═══ RECORDS TO USE
Lemma canMatchEmpty_decides r :
  ok r = true → choices_ok r = true → decides (terminalRuleCanMatchEmpty parseRegex r) (L r []).
Proof.
  induction r as [|kind value cs prec named IH] using Rule_nested_ind; intros Hok Hch; [by exists true|].
  assert (forallb ok cs = true →
    Forall (λ c, decides (terminalRuleCanMatchEmpty parseRegex c) (L c [])) cs) as Hcs.
  { rewrite Forall_forallb. assert (forallb choices_ok cs = true) as Hch'%Forall_forallb
      by (destruct kind, cs; done).
    intros Hr. rewrite list.Forall_forall in IH, Hch', Hr |- *. intros c Hc.
    apply IH; [done|by apply Hr|by apply Hch']. }
  destruct kind; cbn [rule_ok terminalRuleCanMatchEmpty rule_lang] in *; try done.
  - eexists. split; [done|]. rewrite bool_decide_eq_true. unfold string_lang. case_decide; [done|].
    split; [done|]. intros Hn. symmetry in Hn. apply (proj1 (runes_of_nil _)) in Hn. by left.
  - destruct (parseRegex value) as [[e|node]| |] eqn:Hp; try done.
    apply andb_true_iff in Hok as [Hok Ha]. eexists. split; [done|]. by apply regexCanMatchEmpty_spec.
  - apply andb_true_iff in Hok as [_ Hok]. apply Hcs, all_loop_decides in Hok as (c & Hc & Hf).
    exists c. split; [done|]. by rewrite lang_seq_nil, Forall_map.
  - apply andb_true_iff in Hok as [_ Hok]. apply Hcs, any_loop_decides in Hok as (c & Hc & Hf).
    exists c. split; [done|]. rewrite Hf. destruct cs as [|c0 cs]; [done|].
    change (Exists (λ c, L c []) (c0 :: cs) ↔ Exists (λ K : lang, K []) (map L (c0 :: cs))).
    by rewrite Exists_map.
  - exists true. split; [done|]. destruct cs; [done|]. split; [intros _; apply lang_star_nil|done].
  - apply Hcs in Hok. destruct Hok as [|c cs' (d & Hd & Hc) _]; [by exists true|]. exists d.
    split; [done|]. rewrite Hc. cbn. unfold lang_plus. split.
    + intros. exists 0%nat. by apply lang_cat_eps_r.
    + intros [n Hn]. by apply lang_pow_nil in Hn.
  - exists true. split; [done|]. destruct cs; [done|]. split; [intros _; by left|done].
  - by exists true.
Qed.

End rules.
══════
Without any alteration, the preceding material should be retyped in full.

Lemma canMatchEmpty_decides r :
  ok r = true → choices_ok r = true → decides (terminalRuleCanMatchEmpty parseRegex r) (L r []).
Proof.
  induction r as [|kind value cs prec named IH] using Rule_nested_ind; intros Hok Hch; [by exists true|].
  assert (forallb ok cs = true →
    Forall (λ c, decides (terminalRuleCanMatchEmpty parseRegex c) (L c [])) cs) as Hcs.
  { rewrite Forall_forallb. assert (forallb choices_ok cs = true) as Hch'%Forall_forallb
      by (destruct kind, cs; done).
    intros Hr. rewrite list.Forall_forall in IH, Hch', Hr |- *. intros c Hc.
    apply IH; [done|by apply Hr|by apply Hch']. }
  destruct kind; cbn [rule_ok terminalRuleCanMatchEmpty rule_lang] in *; try done.
  - eexists. split; [done|]. rewrite bool_decide_eq_true. unfold string_lang. case_decide; [done|].
    split; [done|]. intros Hn. symmetry in Hn. apply (proj1 (runes_of_nil _)) in Hn. by left.
  - destruct (parseRegex value) as [[e|node]| |] eqn:Hp; try done.
    apply andb_true_iff in Hok as [Hok Ha]. eexists. split; [done|]. by apply regexCanMatchEmpty_spec.
  - apply andb_true_iff in Hok as [_ Hok]. apply Hcs, all_loop_decides in Hok as (c & Hc & Hf).
    exists c. split; [done|]. by rewrite lang_seq_nil, Forall_map.
  - apply andb_true_iff in Hok as [_ Hok]. apply Hcs, any_loop_decides in Hok as (c & Hc & Hf).
    exists c. split; [done|]. rewrite Hf. destruct cs as [|c0 cs]; [done|].
    change (Exists (λ c, L c []) (c0 :: cs) ↔ Exists (λ K : lang, K []) (map L (c0 :: cs))).
    by rewrite Exists_map.
  - exists true. split; [done|]. destruct cs; [done|]. split; [intros _; apply lang_star_nil|done].
  - apply Hcs in Hok. destruct Hok as [|c cs' (d & Hd & Hc) _]; [by exists true|]. exists d.
    split; [done|]. rewrite Hc. cbn. unfold lang_plus. split.
    + intros. exists 0%nat. by apply lang_cat_eps_r.
    + intros [n Hn]. by apply lang_pow_nil in Hn.
  - exists true. split; [done|]. destruct cs; [done|]. split; [intros _; by left|done].
  - by exists true.
Qed.

End rules.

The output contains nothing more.